How immigration has kept Australian GDP growing but made us all poorer explained by a simple diagram from the Reserve Bank Australia website
by Ganesh Sahathevan
Aggregate supply refers to the total output of goods and services in the economy. Aggregate supply is determined by the level of inputs available to produce goods and services, and how efficiently these inputs are used. The main inputs into production are labour and capital. The amount of labour available depends on how many people there are in the economy (population) and how many of them are working or would like to work (the participation rate). Capital refers to things that are used in production. Capital can be tangible, such as buildings, machinery and equipment, or intangible, such as research and development.
Productivity refers to how much can be produced with a given set of inputs.

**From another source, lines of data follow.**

Lemma strip_separators_forall q s :
  string_forall q (strip_separators s) = true ->
  string_forall (fun c => q c || is_separator c) s = true.
Proof.
  induction s as [|c s IH]; [reflexivity|].
  cbn [strip_separators]. fold (is_separator c). rewrite string_forall_cons.
  destruct (is_separator c) eqn:E.
  - intros Hs. rewrite orb_true_r. exact (IH Hs).
  - rewrite string_forall_cons, andb_true_iff. intros [Hc Hs].
    rewrite Hc. exact (IH Hs).
Qed.

Lemma strip_separators_fixed s :
  string_forall (fun c => negb (is_separator c)) s = true -> strip_separators s = s.
Proof.
  induction s as [|c s IH]; [reflexivity|].
  rewrite string_forall_cons, andb_true_iff. intros [Hc Hs].
  cbn [strip_separators]. fold (is_separator c).
  apply negb_true_iff in Hc. rewrite Hc. now rewrite IH.
Qed.

Lemma single_line_strip s : single_line (strip_separators s) = single_line s.
Proof.
  unfold single_line. induction s as [|c s IH]; [reflexivity|].
  cbn [strip_separators]. fold (is_separator c). rewrite !string_forall_cons.
  destruct (is_separator c) eqn:E.
  - rewrite IH. unfold is_separator in E. apply orb_true_iff in E.
    destruct E as [E|E]; apply Ascii.eqb_eq in E; subst; reflexivity.
  - rewrite string_forall_cons. now rewrite IH.
Qed.

Lemma digit_is_plain c :
  is_digit_byte c = true ->
  is_separator c = false /\ Ascii.eqb c "010"%char = false /\ Ascii.eqb c "@"%char = false.
Proof.
  intros Hc. repeat split.
  - unfold is_separator. apply orb_false_iff.
    split; destruct (Ascii.eqb_spec c " "%char), (Ascii.eqb_spec c "-"%char);
      subst; try reflexivity; discriminate.
  - destruct (Ascii.eqb_spec c "010"%char); [subst; discriminate | reflexivity].
  - destruct (Ascii.eqb_spec c "@"%char); [subst; discriminate | reflexivity].
Qed.
(** What [slitfunc_curved] returns once the kernel has filled the buffers:
    [mask = mask_out == 0], and the edges of the spectrum are set to zero. *)
Definition slitfunc_curved_return (nrows ncols ny : nat) (dx : Z)
  (o : curved_out) : curved_result :=
  {| cr_sp := trim_edges dx (fill1 ncols (co_sp o));
     cr_sl := fill1 ny (co_sl o);
     cr_model := fill2 nrows ncols (co_model o);
     cr_unc := fill1 ncols (co_unc o);
     cr_mask := map (map (fun z : Z => (z =? 0)%Z))
                    (fill2 nrows ncols (co_mask_out o));
     cr_info := fill1 4 (co_info o) |}.

(** The pixels of the caller's array once the wrapper has run its first stage:
    an array of doubles is worked on in place. *)
Definition caller_pixels (img : image) (w : working) : list (list float) :=
  if img_is_double img then w_img w else img_data img.

(** Everything [slitfunc_curved] does before it calls the kernel: the padding
    [dx] and the arrays for the kernel, or the exception raised on the way;
    and the pixels the caller's image holds by then. *)
Definition slitfunc_curved_prepare (img : image) (ycen : list float)
  (tilt shear : curvature) (lambda_sp lambda_sf : float) (osample : Z)
  : result (Z * curved_in) * list (list float) :=
  let nrows := img_nrows img in
  let ncols := img_ncols img in
  let tilt := broadcast ncols tilt in
  let shear := broadcast ncols shear in
  match
    _ <- slitfunc_curved_validate img ycen tilt shear
           lambda_sp lambda_sf osample ;;
    np_min (map astype_c_int ycen)
  with
  | Raise e => (Raise e, img_data img)
  | Ok y_lower_lim =>
      let w := robust_init img in
      (dx <- padding tilt shear (row_offsets nrows y_lower_lim) ;;
       Ok (dx, slitfunc_curved_args img w ycen tilt shear y_lower_lim dx
                 lambda_sp lambda_sf osample),
       caller_pixels img w)
  end.

(** ** The two entry points *)

Section Wrappers.

(** The native kernels. *)
Variable slit_func_vert : vert_in -> vert_out.
Variable slit_func_curved : curved_in -> curved_out.

(** [slitfunc(img, ycen, lambda_sp, lambda_sf, osample)] *)
Definition slitfunc (img : image) (ycen : list float)
  (lambda_sp lambda_sf : float) (osample : Z) : result straight_result :=
  _ <- slitfunc_validate img ycen lambda_sp lambda_sf osample ;;
  let a := slitfunc_args img ycen lambda_sp lambda_sf osample in
  let ny := Z.to_nat (slit_length osample (img_nrows img)) in
  Ok (slitfunc_return (img_nrows img) (img_ncols img) ny (slit_func_vert a)).

(** [slitfunc_curved(img, ycen, tilt, shear, lambda_sp, lambda_sf, osample)]:
    the outcome of the call, and the pixels that the caller's image holds
    after it.  (The kernel reads the image; it writes its output buffers
    only.) *)
Definition slitfunc_curved (img : image) (ycen : list float)
  (tilt shear : curvature) (lambda_sp lambda_sf : float) (osample : Z)
  : result curved_result * list (list float) :=
  let p := slitfunc_curved_prepare img ycen tilt shear
             lambda_sp lambda_sf osample in
  let ny := Z.to_nat (slit_length osample (img_nrows img)) in
  (da <- fst p ;;
   Ok (slitfunc_curved_return (img_nrows img) (img_ncols img) ny (fst da)
         (slit_func_curved (snd da))),
   snd p).

End Wrappers.

(** A kernel that converges at once: it leaves every buffer as the wrapper
    prepared it and rejects no pixel. *)
Definition idle_vert (a : vert_in) : vert_out :=
  {| vo_sp := get1 (vi_sp a);
     vo_sl := get1 (vi_sl a);
     vo_model := get2 zero (vi_model a);
     vo_unc := get1 (vi_unc a);
     vo_mask := get2 0%Z (vi_mask a) |}.

Definition idle_curved (a : curved_in) : curved_out :=
  {| co_sp := get1 (ci_sp a);
     co_sl := get1 (ci_sl a);
     co_model := get2 zero (ci_model a);
     co_unc := get1 (ci_unc a);
     co_mask_out := get2 0%Z (ci_mask_out a);
     co_info := get1 (ci_info a) |}.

Productivity growth occurs when we find ways to produce more with a given amount of labour and capital. Productivity growth is often associated with increases in efficiency and advances in technology. Increases in aggregate supply increase the productive capacity of the economy (usually called potential output).
Population in Australia has been expanding due, primarily, to immigration. However, not all migrants work, and even those who do work may not necessarily fit into the Australian economic machine so seamlessly that that they can even match, let alone increase, productivity.
In any case, "productivity growth is often associated with increases in efficiency and advances in technology" and clearly, that is not happening in Australia.
So, increasing migration increases GDP, but it is really an accounting trick, a case of playing with the formula, which at the end of the day is only a formula that has come to be accepted as a means of calculating GDP. It is not unlike any number of poorly constructed "climate change" that models that have predicted the end of the world.